■ WORK INSTRUCTION ■
Each line from the start of the entries through the line that contains "ret ((p, b) :: arTmp)" should be output exactly, please.

(Collected data)
□ □ □

(** *** Sorting and comparing *)

(** [while (p) { arTmp[i] = p; p = p->pListNext; i++; }] *)
Fixpoint collect_loop (fuel : nat) (p : option ptr) : HM (list (ptr * Bucket V)) :=
  match p with
  | None => ret []
  | Some p =>
      match fuel with
      | O => stuck
      | S fuel' =>
          let! b := load p in
          let! arTmp := collect_loop fuel' (pListNext b) in
          ret ((p, b) :: arTmp)
      end
  end.

(** the stores that link [arTmp[0]], [arTmp[1]], ... *)
Fixpoint relink_loop (last : option ptr) (arTmp : list ptr) : HM unit :=
  match arTmp with
  | [] => ret tt
  | p :: arTmp' =>
      store p (set_pListLast last) ;;;
      store p (set_pListNext (head arTmp')) ;;;
      relink_loop (Some p) arTmp'
  end.

(** [sort_func(arTmp, i, sizeof(Bucket * ), compar)]; [compar] is given two
    elements of [arTmp], which it follows to the buckets. *)
Definition sort_func_t : Type := ∀ A : Type, (A → A → Z) → list A → option (list A).

Definition zend_hash_sort ht (sort_func : sort_func_t) (compar : Bucket V → Bucket V → Z)
    (renumber : bool) : HM HashTable :=
  if negb (nNumOfElements ht >? 1) && negb (renumber && (nNumOfElements ht >? 0)) then ret ht
  else
    let! fuel := get_fuel in
    let! arTmp := collect_loop fuel (pListHead ht) in
    let! arTmp := of_option (sort_func _ (λ x y, compar x.2 y.2) arTmp) in
    let arTmp := fst <$> arTmp in
    relink_loop None arTmp ;;;
    let ht := set_pListHead (head arTmp) ht in
    let ht := set_pInternalPointer (pListHead ht) ht in
    let ht := set_pListTail (last arTmp) ht in
    if renumber then zend_hash_reindex ht false else ret ht.

(** the loop of [zend_hash_compare], from [p1] and, when [ordered], [p2] *)
Fixpoint compare_loop (fuel : nat) (ht2 : HashTable) (compar : V → V → Z) (ordered : bool)
    (p1 p2 : option ptr) : HM Z :=
  match p1 with
  | None => ret 0
  | Some p1 =>
      match fuel with
      | O => stuck
      | S fuel' =>
          if ordered then
            match p2 with
            | None => ret 1
            | Some p2 =>
                let! b1 := load p1 in
                let! b2 := load p2 in
                let! result :=
                  (if (nKeyLength b1 =? 0) && (nKeyLength b2 =? 0) then
                     ret (if negb (b_h b1 =? b_h b2) then (if b_h b1 >? b_h b2 then 1 else -1) else 0)
                   else
                     let result := s32 (nKeyLength b1 - nKeyLength b2) in
                     if negb (result =? 0) then ret result
                     else of_option (memcmp_keys (arKey b1) (arKey b2) (nKeyLength b1))) in
                if negb (result =? 0) then ret result
                else
                  let result := compar (data_val (pData b1)) (data_val (pData b2)) in
                  if negb (result =? 0) then ret result
                  else compare_loop fuel' ht2 compar ordered (pListNext b1) (pListNext b2)
            end
          else
            let! b1 := load p1 in
            let! found :=
              (if nKeyLength b1 =? 0 then zend_hash_index_find ht2 (b_h b1)
               else zend_hash_quick_find ht2 (arKey b1) (nKeyLength b1) (b_h b1)) in
            match found with
            | None => ret 1
            | Some p2 =>
                let! b2 := load p2 in
                let result := compar (data_val (pData b1)) (data_val (pData b2)) in
                if negb (result =? 0) then ret result
                else compare_loop fuel' ht2 compar ordered (pListNext b1) None
            end
      end
  end.

(** The tables get back their apply counts on every path. *)
Definition zend_hash_compare (ht1 ht2 : HashTable) (compar : V → V → Z) (ordered : bool)
    : HM (HashTable * HashTable * Z) :=
  let! ht1 := HASH_PROTECT_RECURSION ht1 in
  let! ht2 := HASH_PROTECT_RECURSION ht2 in
  let result := s32 (nNumOfElements ht1 - nNumOfElements ht2) in
  let! result :=
    (if negb (result =? 0) then ret result
     else
       let! fuel := get_fuel in
       compare_loop fuel ht2 compar ordered (pListHead ht1) (if ordered then pListHead ht2 else None)) in
  ret (HASH_UNPROTECT_RECURSION ht1, HASH_UNPROTECT_RECURSION ht2, result).

Fixpoint minmax_loop (fuel : nat) (compar : Bucket V → Bucket V → Z) (flag : bool)
    (res : ptr) (p : option ptr) : HM ptr :=
  match p with
  | None => ret res
  | Some p =>
      match fuel with
      | O => stuck
      | S fuel' =>
          let! b := load p in
          let! r := load res in
          let res :=
            if flag then (if compar r b <? 0 then p else res)
            else (if compar r b >? 0 then p else res) in
          minmax_loop fuel' compar flag res (pListNext b)
      end
  end.

Definition zend_hash_minmax ht (compar : Bucket V → Bucket V → Z) (flag : bool) : HM (option ptr) :=
  if nNumOfElements ht =? 0 then ret None
  else
    match pListHead ht with
    | None => stuck
    | Some p =>
        let! b := load p in
        let! fuel := get_fuel in
        let! res := minmax_loop fuel compar flag p (pListNext b) in
        let! r := load res in
        ret (Some res)
    end.

(** *** Symbol tables: numeric strings are integer keys *)

(** [*tmp] for a pointer [tmp = key + i] *)
Definition char_at (key : bytes) (i : Z) : option Z :=
  if i <? 0 then None else schar <$> key !! Z.to_nat i.
Definition is_digit (c : Z) : bool := (48 <=? c) && (c <=? 57).
Definition MAX_LENGTH_OF_LONG : Z := 20.

(** [while (++tmp != end && *tmp >= '0' && *tmp <= '9') idx = ...;] gives the
    last [tmp] and [idx]; [None] when [tmp] runs out of the key *)
Fixpoint numeric_loop (fuel : nat) (key : bytes) (tmp end_ idx : Z) : option (Z * Z) :=
  match fuel with
  | O => None
  | S fuel' =>
      let tmp := tmp + 1 in
      if tmp =? end_ then Some (tmp, idx)
      else
        match char_at key tmp with
        | None => None
        | Some c =>
            if is_digit c
            then numeric_loop fuel' key tmp end_ (u64 (u64 (idx * 10) + (c - 48)))
            else Some (tmp, idx)
        end
  end.

(** The outer [None] is a read outside the key; [Some (Some idx)] means that
    [func] is run with [idx]. *)
Definition ZEND_HANDLE_NUMERIC_EX (key : bytes) (length : Z) : option (option Z) :=
  match char_at key 0 with
  | None => None
  | Some c0 =>
      let tmp := if c0 =? 45 then 1 else 0 in
      match char_at key tmp with
      | None => None
      | Some c =>
          if is_digit c then
            let end_ := length - 1 in
            match char_at key end_ with
            | None => None
            | Some e =>
                if negb (e =? 0) || ((c =? 48) && (length >? 2)) || (end_ - tmp >? MAX_LENGTH_OF_LONG - 1)
                then Some None
                else
                  match numeric_loop (Z.to_nat length) key tmp end_ (c - 48) with
                  | None => None
                  | Some (tmp, idx) =>
                      if tmp =? end_ then
                        if c0 =? 45 then
                          if u64 (idx - 1) >? LONG_MAX then Some None else Some (Some (u64 (0 - idx)))
                        else if idx >? LONG_MAX then Some None else Some (Some idx)
                      else Some None
                  end
            end
          else Some None
      end
  end.

(** [ZEND_HANDLE_NUMERIC(arKey, nKeyLength, func)] and the string case *)
Definition ZEND_HANDLE_NUMERIC {A} (key : kptr) (length : Z) (func : Z → HM A) (rest : HM A) : HM A :=
  let! s := of_option (kbytes key) in
  let! r := of_option (ZEND_HANDLE_NUMERIC_EX s length) in
  match r with Some idx => func idx | None => rest end.

Definition zend_symtable_update ht key len v nDataSize : HM (HashTable * Z * option ptr) :=
  ZEND_HANDLE_NUMERIC key len (λ idx, zend_hash_index_update ht idx v nDataSize)
    (zend_hash_update ht key len v nDataSize).

Definition zend_symtable_del ht key len : HM (HashTable * Z) :=
  ZEND_HANDLE_NUMERIC key len (λ idx, zend_hash_index_del ht idx) (zend_hash_del ht key len).

Definition zend_symtable_find ht key len : HM (option ptr) :=
  ZEND_HANDLE_NUMERIC key len (λ idx, zend_hash_index_find ht idx) (zend_hash_find ht key len).

Definition zend_symtable_exists ht key len : HM Z :=
  ZEND_HANDLE_NUMERIC key len (λ idx, zend_hash_index_exists ht idx) (zend_hash_exists ht key len).

Definition zend_symtable_update_current_key_ex ht key len mode pos
    : HM (HashTable * option (option ptr) * Z) :=
  ZEND_HANDLE_NUMERIC key len
    (λ idx, zend_hash_update_current_key_ex ht HASH_KEY_IS_LONG KNull 0 idx mode pos)
    (zend_hash_update_current_key_ex ht HASH_KEY_IS_STRING key len 0 mode pos).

□ □ □

■ ANSWER FOR THIS EXERCISE ■
(** *** Sorting and comparing *)

(** [while (p) { arTmp[i] = p; p = p->pListNext; i++; }] *)
Fixpoint collect_loop (fuel : nat) (p : option ptr) : HM (list (ptr * Bucket V)) :=
  match p with
  | None => ret []
  | Some p =>
      match fuel with
      | O => stuck
      | S fuel' =>
          let! b := load p in
          let! arTmp := collect_loop fuel' (pListNext b) in
          ret ((p, b) :: arTmp)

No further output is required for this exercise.